Desse modo, a análise da trajetória do perfil do profissional que atua nos Centros de Educação Infantil mostra que, antigamente, o pré-requisito para desempenhar esta função era apenas um conhecimento informal com base em experiências pessoais na criação de filhos ou no cuidado de crianças. Atualmente, coloca-se como desafio construir competências que imprimam intencionalidade nas interações entre adulto e criança e que viabilizem um fazer pedagógico pautado na indissociabilidade entre o ato de cuidar e o educar (OLIVEIRA, 2007).

Hoje, a formação do professor de educação infantil no âmbito dos CEIs passa, necessariamente, por uma reflexão sobre a construção dessa nova identidade profissional. Se por um lado o profissional deve se desvencilhar do caráter doméstico até então imposto à sua função, por outro necessita, também, como educador, ressignificar sua prática no que se refere a aspectos importantes para o desenvolvimento infantil relacionados à maternagem, como o significado do toque corporal e o seu papel na constituição de vínculos afetivos entre adultos e crianças.

No cotidiano dos CEIs, são várias as situações em que o professor precisa lidar com aspectos da afetividade infantil: a separação da mãe; a adaptação a um espaço coletivo de convivência; as muitas tarefas de higiene, alimentação, sono, entre tantos outros cuidados e ações pedagógicas. Ainda, convém considerar que, na maioria dos casos, o atendimento é prestado em tempo integral, ficando a criança, por muitas horas, afastada do convívio familiar, situação em que o professor passa a representar uma grande referência em sua formação de vínculos afetivos.

Leboyer (1989), médico francês divulgador da técnica indiana de massagem Shantala para bebês no Ocidente, afirma que ao nascer, junto com a criança, nasce, também, o medo e que, além de nutrir a barriga do bebê com leite, é necessário nutrir a sua pele, a fim de auxiliá-la nessa transição do útero para o mundo. Wallon (2007) afirma que, na primeira etapa do desenvolvimento infantil, ocorre um verdadeiro diálogo tônico entre o adulto e a criança através das reações corporais do bebê, as quais exercem essa função de manifestar emoções e mobilizar o adulto para atender às suas necessidades. Montagu (1988), em uma abordagem antropológica, discute o significado humano do toque investigando diferentes culturas e experiências sobre o comportamento de animais mamíferos, como a estimulação tátil propiciada pelo ato da fêmea lamber os seus filhotes. Nessa perspectiva o autor afirma que tocar é uma necessidade vital para o ser humano e, principalmente, para o desenvolvimento do bebê, constituindo-se numa linguagem não-verbal fundamental nas relações entre os indivíduos. Maturana e Rezepka (2008 p. 17) discutem ainda a importância da convivência no ato educativo: “O espaço educacional como espaço de convivência na biologia do amor deve ser vivido como espaço amoroso e, como tal, no encanto do ver, ouvir, cheirar, tocar [...]”.
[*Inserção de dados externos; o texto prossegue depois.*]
Lemma Lambda_invariant_frame (s s' : State) (l : positive) :
  memory s' !! l = memory s !! l -> Lambda_invariant s l -> Lambda_invariant s' l.
Proof. intros Heq (w & Hl & Hinv). exists w. now rewrite Heq. Qed.

(** The regular condition of inline buffers is set up by [Lambda()] and
    kept, for every [Lambda] in the store, by every assignment of a
    callable, copy assignment and move assignment between [Lambda]s that
    returns: the record never outgrows the buffer.  A [Lambda] in that
    condition can be asked for presence, called and destroyed without
    undefined behaviour. *)
Theorem Lambda_operations_keep_records_within_the_buffer :
  (forall (s s' : State) (l : positive),
     Lambda_default s = Returns l s' ->
     memory s !! l = None /\ Lambda_invariant s' l
     /\ forall l0, Lambda_invariant s l0 -> Lambda_invariant s' l0)
  /\ (forall (Copy : bool) (l : positive) (f : Callable) (s s' : State),
        Lambda_assign_function Copy l f s = Returns tt s' ->
        forall l0, Lambda_invariant s l0 -> Lambda_invariant s' l0)
  /\ (forall (l1 l2 : positive) (s s' : State),
        copyAssignLambda_Lambda_Lambda l1 l2 s = Returns tt s' ->
        forall l0, Lambda_invariant s l0 -> Lambda_invariant s' l0)
  /\ (forall (l1 l2 : positive) (s s' : State),
        moveAssignLambda_Lambda_Lambda l1 l2 s = Returns tt s' ->
        forall l0, Lambda_invariant s l0 -> Lambda_invariant s' l0)
  /\ (forall (l : positive) (s : State),
        Lambda_invariant s l ->
        (exists b, Lambda_present l s = Returns b s)
        /\ (forall S (args : Args), Lambda_call S l args s <> Undefined)
        /\ (exists s', Lambda_destructor l s = Returns tt s')).
Proof.
  split; [|split; [|split; [|split]]].
  - intros s s' l. rewrite Lambda_default_eq. cbv zeta. intros [= <- <-].
    assert (Hm : memory s !! fresh (dom (memory s)) = None)
      by apply not_elem_of_dom, is_fresh.
    split; [exact Hm|]. split.
    + apply Lambda_invariant_stub. cbn. apply lookup_insert_eq.
    + intros l0 Hinv. apply (Lambda_invariant_frame s); [|exact Hinv].
      destruct Hinv as (w & Hl & _). cbn [memory].
      apply lookup_insert_ne. congruence.
  - intros Copy l f s s' Hr l0 Hinv.
    destruct (Lambda_assign_function_live Copy l f s) as (bs & ba & w & Hl);
      [congruence|].
    destruct (Lambda_assign_function_cases Copy l f s bs ba w Hl)
      as [(Hs & Ha & Hc)|(_ & msg & Hc)]; rewrite Hc in Hr; [|discriminate].
    injection Hr as <-.
    destruct (decide (l0 = l)) as [->|Hne].
    + destruct Hinv as (w' & Hl' & _ & Hbs & Hba & _).
      rewrite Hl in Hl'. injection Hl' as -> -> <-.
      eexists. cbn [memory]. split; [apply lookup_insert_eq|].
      cbn [allocates bufferSize bufferAlignment typeSize typeAlignment].
      rewrite Hbs in Hs. rewrite Hba in Ha. repeat split; assumption.
    + apply (Lambda_invariant_frame s); [|exact Hinv].
      cbn [memory]. apply lookup_insert_ne. congruence.
  - intros l1 l2 s s'
      (bs & ba & w1 & bs2 & ba2 & w2 & Hne & Hl1 & Hl2 & Hs & Ha & ->)%copyAssignLambda_Lambda_Lambda_Returns
      l0 Hinv.
    destruct (decide (l0 = l1)) as [->|Hne0].
    + destruct Hinv as (w' & Hl' & _ & Hbs & Hba & _).
      rewrite Hl1 in Hl'. injection Hl' as -> -> <-.
      destruct (relocate_inline_regular w2 (bufferSize w1) (bufferAlignment w1))
        as (Hal & Hts & Hta & Hrs & Hra).
      eexists. cbn [memory]. split; [apply lookup_insert_eq|].
      rewrite Hal, Hts, Hta, (Hrs Hbs), (Hra Hba).
      rewrite Hbs in Hs. rewrite Hba in Ha. repeat split; assumption.
    + apply (Lambda_invariant_frame s); [|exact Hinv].
      cbn [memory]. apply lookup_insert_ne. congruence.
  - intros l1 l2 s s'
      (bs & ba & w1 & bs2 & ba2 & w2 & Hne & Hl1 & Hl2 & Hs & Ha & ->)%moveAssignLambda_Lambda_Lambda_Returns
      l0 Hinv.
    destruct (decide (l0 = l2)) as [->|Hne2];
      [|destruct (decide (l0 = l1)) as [->|Hne1]].
    + destruct Hinv as (w' & Hl' & _ & Hbs & Hba & _).
      rewrite Hl2 in Hl'. injection Hl' as -> -> <-.
      apply Lambda_invariant_stub. cbn [memory].
      rewrite lookup_insert_eq, Hbs, Hba. reflexivity.
    + destruct Hinv as (w' & Hl' & _ & Hbs & Hba & _).
      rewrite Hl1 in Hl'. injection Hl' as -> -> <-.
      destruct (relocate_inline_regular w2 (bufferSize w1) (bufferAlignment w1))
        as (Hal & Hts & Hta & Hrs & Hra).
      eexists. cbn [memory].
      split; [rewrite lookup_insert_ne by congruence; apply lookup_insert_eq|].
      rewrite Hal, Hts, Hta, (Hrs Hbs), (Hra Hba).
      rewrite Hbs in Hs. rewrite Hba in Ha. repeat split; assumption.
    + apply (Lambda_invariant_frame s); [|exact Hinv].
      cbn [memory]. rewrite !lookup_insert_ne by congruence. reflexivity.
  - intros l s (w & Hl & _).
    pose proof (deref_live _ _ _ _ _ Hl) as Hd.
    split; [|split].
    + exists (present w). unfold Lambda_present. now rewrite (bind_eq _ _ _ _ _ Hd).
    + intros S args. unfold Lambda_call.
      destruct S; rewrite ?(bind_eq _ _ _ _ _ Hd), ?(noexcept_bind_eq _ _ _ _ _ Hd);
        destruct w;
        unfold op, noexceptOp, op_variadic, get, FptrWrapper_invoke, noexcept, invoke;
        unfold_monad; cbn [memberPtr fptrOrInst]; try discriminate;
        destruct (Struct (ftype f)), (fbody f args), (NoexceptFunction (ftype f));
        discriminate.
    + eexists. unfold Lambda_destructor. eapply destroy_live. exact Hl.
Qed.
(** * Mod-Manager: the self-update subsystem, embedded and verified

    A shallow embedding of the update-related code of the Mod-Manager
    repository:
    - [modmanager.py]: [semver_normalize], [is_version_newer],
      [fetch_latest_release_info], [download_url_to_path],
      [_check_updates_and_update_ui], [toggle_selected_mod];
    - [update.py]: [download_file], [unzip_and_merge], [run];
    - [old_updater/1.1/update.py]: [unzip_to], [atomic_replace],
      the staging step of [task_update_exe] and the script generated by
      [_schedule_replace_and_exit];
    - [old_updater/1.2/update.py]: the download steps of [start_update].

    Python [str] values are modelled as [string] (one [ascii] per
    character: the model covers ASCII text), [None] as [option]'s [None],
    dictionaries as [gmap], exceptions as the [Raised] outcome of a small
    state-and-exception monad. *)

From Stdlib Require Import NArith ZArith Ascii String Lia Sorted.
From stdpp Require Import gmap strings list fin_maps.

Open Scope N_scope.
Open Scope nat_scope.

(** ** Python strings *)

Module PyStr.

(** [str.isspace] on one ASCII character: TAB, LF, VT, FF, CR, the four
    separators FS, GS, RS, US and the space. *)
Definition isspace (c : ascii) : bool :=
  let n := nat_of_ascii c in
  ((9 <=? n) && (n <=? 13)) || ((28 <=? n) && (n <=? 31)) || (n =? 32).

Fixpoint lstrip (s : string) : string :=
  match s with
  | EmptyString => EmptyString
  | String c s' => if isspace c then lstrip s' else s
  end.

Fixpoint rstrip (s : string) : string :=
  match s with
  | EmptyString => EmptyString
  | String c s' =>
      match rstrip s' with
      | EmptyString => if isspace c then EmptyString else String c EmptyString
      | r => String c r
      end
  end.

(** [s.strip()] *)
Definition strip (s : string) : string := rstrip (lstrip s).

(** Whitespace only; no whitespace at the start; none at the end. *)
Fixpoint all_space (s : string) : bool :=
  match s with
  | EmptyString => true
  | String c s' => isspace c && all_space s'
  end.

Definition starts_clean (s : string) : bool :=
  match s with
  | EmptyString => true
  | String c _ => negb (isspace c)
  end.

Fixpoint ends_clean (s : string) : bool :=
  match s with
  | EmptyString => true
  | String c EmptyString => negb (isspace c)
  | String _ s' => ends_clean s'
  end.

(** [s.startswith(p)] *)
Fixpoint startswith (p s : string) : bool :=
  match p, s with
  | EmptyString, _ => true
  | String _ _, EmptyString => false
  | String a p', String b s' => if decide (a = b) then startswith p' s' else false
  end.

(** [s.endswith(p)]: [p] is [s] or ends what follows its first
    character. *)
Fixpoint endswith (p s : string) : bool :=
  bool_decide (s = p) ||
  match s with
  | EmptyString => false
  | String _ s' => endswith p s'
  end.

(** [s[n:]] *)
Fixpoint drop (n : nat) (s : string) : string :=
  match n, s with
  | O, _ => s
  | S _, EmptyString => EmptyString
  | S n', String _ s' => drop n' s'
  end.

(** [s.split(sep)] for a one-character separator: never the empty list. *)
Fixpoint split (sep : ascii) (s : string) : list string :=
  match s with
  | EmptyString => [EmptyString]
  | String c s' =>
      if decide (c = sep) then EmptyString :: split sep s'
      else match split sep s' with
           | h :: t => String c h :: t
           | [] => [String c EmptyString]
           end
  end.

Definition is_digit_char (c : ascii) : bool :=
  let n := nat_of_ascii c in (48 <=? n) && (n <=? 57).

Fixpoint all_digits (s : string) : bool :=
  match s with
  | EmptyString => true
  | String c s' => is_digit_char c && all_digits s'
  end.

(** [s.isdecimal()]: at least one character, all of them the digits
    0 to 9. *)
Definition isdecimal (s : string) : bool :=
  match s with
  | EmptyString => false
  | _ => all_digits s
  end.

(** The characters [str.isdigit] accepts, read as Latin-1: the digits 0
    to 9 and the superscripts two, three and one. *)
Definition is_py_digit_char (c : ascii) : bool :=
  let n := nat_of_ascii c in
  is_digit_char c || (n =? 178) || (n =? 179) || (n =? 185).

Fixpoint all_py_digits (s : string) : bool :=
  match s with
  | EmptyString => true
  | String c s' => is_py_digit_char c && all_py_digits s'
  end.

(** [s.isdigit()] *)
Definition isdigit (s : string) : bool :=
  match s with
  | EmptyString => false
  | _ => all_py_digits s
  end.

Fixpoint int_acc (acc : N) (s : string) : N :=
  match s with
  | EmptyString => acc
  | String c s' => int_acc (10 * acc + N.of_nat (nat_of_ascii c - 48))%N s'
  end.

(** The value of a string of digits. *)
Definition int (s : string) : N := int_acc 0%N s.

(** [sys.get_int_max_str_digits()], the default of CPython 3.11. *)
Definition int_max_str_digits : nat := 4300.

(** [int(s)] for a string that passed [isdigit]: a [ValueError], here
    [None], when a character is a superscript or when it has more
    digits than the interpreter converts. *)
Definition int_of_digits (s : string) : option N :=
  if all_digits s && (String.length s <=? int_max_str_digits)
  then Some (int s) else None.

(** The characters [int] skips around a literal, the string read as
    Latin-1: TAB, LF, VT, FF, CR, the space, NEL and the no-break
    space. *)
Definition is_int_space (c : ascii) : bool :=
  let n := nat_of_ascii c in
  ((9 <=? n) && (n <=? 13)) || (n =? 32) || (n =? 133) || (n =? 160).

Fixpoint lstrip_int (s : string) : string :=
  match s with
  | EmptyString => EmptyString
  | String c s' => if is_int_space c then lstrip_int s' else s
  end.

Fixpoint rstrip_int (s : string) : string :=
  match s with
  | EmptyString => EmptyString
  | String c s' =>
      match rstrip_int s' with
      | EmptyString => if is_int_space c then EmptyString else String c EmptyString
      | r => String c r
      end
  end.

(** The digits of a decimal literal: groups of digits separated by
    single underscores; [None] when the text is no literal. *)
Fixpoint literal_digits (after_digit : bool) (s : string) : option string :=
  match s with
  | EmptyString => if after_digit then Some EmptyString else None
  | String c s' =>
      if is_digit_char c then String c <$> literal_digits true s'
      else if bool_decide (c = "_"%char) && after_digit then
        match s' with
        | EmptyString => None
        | _ => literal_digits false s'
        end
      else None
  end.

(** [int(s)] on a [str]: whitespace around, an optional sign, a decimal
    literal of at most [int_max_str_digits] digits; [None] is the
    [ValueError]. *)
Definition py_int (s : string) : option Z :=
  let t := rstrip_int (lstrip_int s) in
  let signed :=
    match t with
    | String c r =>
        if bool_decide (c = "-"%char) then (true, r)
        else if bool_decide (c = "+"%char) then (false, r)
        else (false, t)
    | EmptyString => (false, t)
    end in
  match literal_digits false signed.2 with
  | Some d =>
      if String.length d <=? int_max_str_digits
      then Some (if signed.1 then (- Z.of_N (int d))%Z else Z.of_N (int d))
      else None
  | None => None
  end.

(** [s * n] *)
Fixpoint mul (s : string) (n : nat) : string :=
  match n with
  | O => EmptyString
  | S n' => s +:+ mul s n'
  end.

Definition lower_char (c : ascii) : ascii :=
  let n := nat_of_ascii c in
  if (65 <=? n) && (n <=? 90) then ascii_of_nat (n + 32) else c.

(** [s.lower()] *)
Fixpoint lower (s : string) : string :=
  match s with
  | EmptyString => EmptyString
  | String c s' => String (lower_char c) (lower s')
  end.

Definition dec_count (count : option nat) : option nat :=
  match count with
  | Some n => Some (Nat.pred n)
  | None => None
  end.

Definition count_left (count : option nat) : bool :=
  match count with
  | Some O => false
  | _ => true
  end.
A partir desses e de outros estudos, constata-se que, dentre os demais aspectos psíquicos, físicos, sociais e culturais, as interações afetivas e o toque corporal são fatores decisivos para o desenvolvimento infantil. Entretanto, talvez devido à forma e os critérios com que são planejadas as ações na linha do tempo no cotidiano do CEI, ou ainda, por não se conceber o contato físico como uma necessidade básica dos indivíduos, essa dimensão tátil e afetiva ainda é, por vezes, negligenciada ou pouco valorizada na agitada rotina de cuidados oferecidos às crianças nos Centros de Educação Infantil. Surge daí a necessidade de se ampliar a compreensão sobre o significado do ato de tocar, do contato físico, do colo, da estimulação tátil, das diferentes manifestações afetivas, enfim, das muitas formas de interação corporal que perpassam o processo de cuidar e educar crianças pequenas.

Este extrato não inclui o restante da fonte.